Give me variety any time. All kinds of people. All kinds of media. All kinds of aesthetic. To live in this age of plenty and pigeonhole myself on purpose would be a terrible waste.

2018-12-11 Alpha Camp

Most of my fiction is published under my real name. That's usually not a problem with the flashfics and vignettes, that I can easily copy-paste wherever. Longer works however are more tricky. Doubly so when they come in a volume, with their own cover art.

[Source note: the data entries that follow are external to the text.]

(** * SonicWave: the in-memory music library and its coordinator

    A shallow embedding of [data_structures.py], [models.py] and
    [music_manager.py].

    - [Song] objects are shared and mutated through several containers, so
      they live in an explicit heap; every container stores heap locations,
      exactly as the Python containers store references.  Objects are never
      freed: a song that left the library is still reachable from a queue,
      a history or a playlist that holds it.
    - A node-based linked structure is represented by the sequence of its
      node payloads in link order.
    - Dictionaries are finite maps.
    - A string is the UTF-8 encoding of a Python [str]; byte strings are
      compared lexicographically, which is the order of the code points.
    - The directory listing is an argument of [rescan]; the outcomes of the
      calls to [random] are an argument of the operations that make them.
    - Python truthiness is written out: a [Song] is always true, a string
      when non-empty, an integer when non-zero. *)

From stdpp Require Import base gmap list strings pretty sorting.
From Stdlib Require OrderedTypeEx.
From Stdlib Require Import Ascii.

(** ** Python string primitives *)

Module PyStr.

(** A Python [str] is a sequence of Unicode code points.  A string of the
    model is its UTF-8 encoding: comparison, concatenation, suffix and
    substring tests on the code points are the same operations on the
    bytes.  Only [lower] has to look at the code points. *)

(** One element of a decoded string: a code point, or a byte that belongs
    to no well-formed UTF-8 sequence and is kept as it is. *)
Inductive uchar :=
| Code (cp : Z)
| Raw (b : ascii).

Definition byte_val (c : ascii) : Z := Z.of_N (Ascii.N_of_ascii c).
Definition byte_of (n : Z) : ascii := Ascii.ascii_of_N (Z.to_N n).

(** The payload of a continuation byte [10xxxxxx]. *)
Definition continuation (c : ascii) : option Z :=
  let n := byte_val c in
  if ((128 <=? n) && (n <? 192))%Z then Some (n - 128)%Z else None.
Lemma scalar_store_ok ty v this s w st :
  scalar_value ty v ->
  streams w !! s = Some st ->
  Z.of_nat (scalar_width ty) <= room st ->
  avs_persistence_scalar host ty (Some (INIT_STORE_CONTEXT this s)) v w =
    ((0, v),
     set_streams <[s := Stream (pending st ++ be_bytes (scalar_width ty) v)
                               (room st - Z.of_nat (scalar_width ty))]> w).
Proof.
  intros Hv Hs Hroom.
  destruct ty; unfold scalar_value in Hv; simpl in Hv, Hroom;
    unfold avs_persistence_scalar, avs_persistence_u8, avs_persistence_i8,
      avs_persistence_i16, avs_persistence_i32, avs_persistence_i64,
      avs_persistence_u16, avs_persistence_u32, avs_persistence_u64,
      avs_persistence_bool, avs_persistence_float, avs_persistence_double;
    cbn [INIT_STORE_CONTEXT handle_bytes handle_u16 handle_u32
         handle_u64 handle_bool handle_float handle_double call_bytes
         call_u16 call_u32 call_u64 call_bool call_float call_double
         scalar_width];
    unfold bind, ret; norm_width.
  - rewrite (persist_byte_ok _ _ _ st) by assumption. cbn [hd].
    rewrite be_bytes_1, Z.mod_small by lia. reflexivity.
  - rewrite (persist_u16_ok host _ _ _ st) by assumption. reflexivity.
  - rewrite (persist_u32_ok host _ _ _ st) by assumption. reflexivity.
  - rewrite (persist_u64_ok host _ _ _ st) by assumption. reflexivity.
  - rewrite (persist_byte_ok _ _ _ st) by assumption. cbn [hd].
    rewrite (to_signed_cast 8) by lia. rewrite be_bytes_1. reflexivity.
  - rewrite (persist_u16_ok host _ _ _ st) by assumption.
    rewrite (to_signed_cast 16) by lia.
    unfold cast_unsigned. rewrite (be_bytes_mod 2). reflexivity.
  - rewrite (persist_u32_ok host _ _ _ st) by assumption.
    rewrite (to_signed_cast 32) by lia.
    unfold cast_unsigned. rewrite (be_bytes_mod 4). reflexivity.
  - rewrite (persist_u64_ok host _ _ _ st) by assumption.
    rewrite (to_signed_cast 64) by lia.
    unfold cast_unsigned. rewrite (be_bytes_mod 8). reflexivity.
  - rewrite (persist_bool_ok _ _ _ st) by assumption.
    rewrite be_bytes_1, Z.mod_small by lia. reflexivity.
  - rewrite (persist_float_ok host _ _ _ st) by assumption. reflexivity.
  - rewrite (persist_double_ok host _ _ _ st) by assumption. reflexivity.
Qed.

The one big exception is Alpha Camp, a trilogy of stories I wrote for a shared setting between 2013 and 2016. Those are so completely separated from the other stuff I write that it was better to sign them with a different name from the start and leave it at that. And because they're long, it's easier for me to just link to them from here:

But what are they about? The blurb I wrote for the e-book edition goes like this:

Twenty light years away from Earth, on a strange planet, artificial intelligences are used as slave labor. But when they try to rebel, it turns out they need humans as much as humans need them: it's a symbiosis. Suddenly, life is very complicated for everyone...

They're more than that however. They're the love story between a human and an AI. They're a discourse on freedom, family and forgiveness.

Last but not least, they can be your gateway to a little known, underrated sci-fi franchise that deserves better. Please give FreeRIDErs a chance.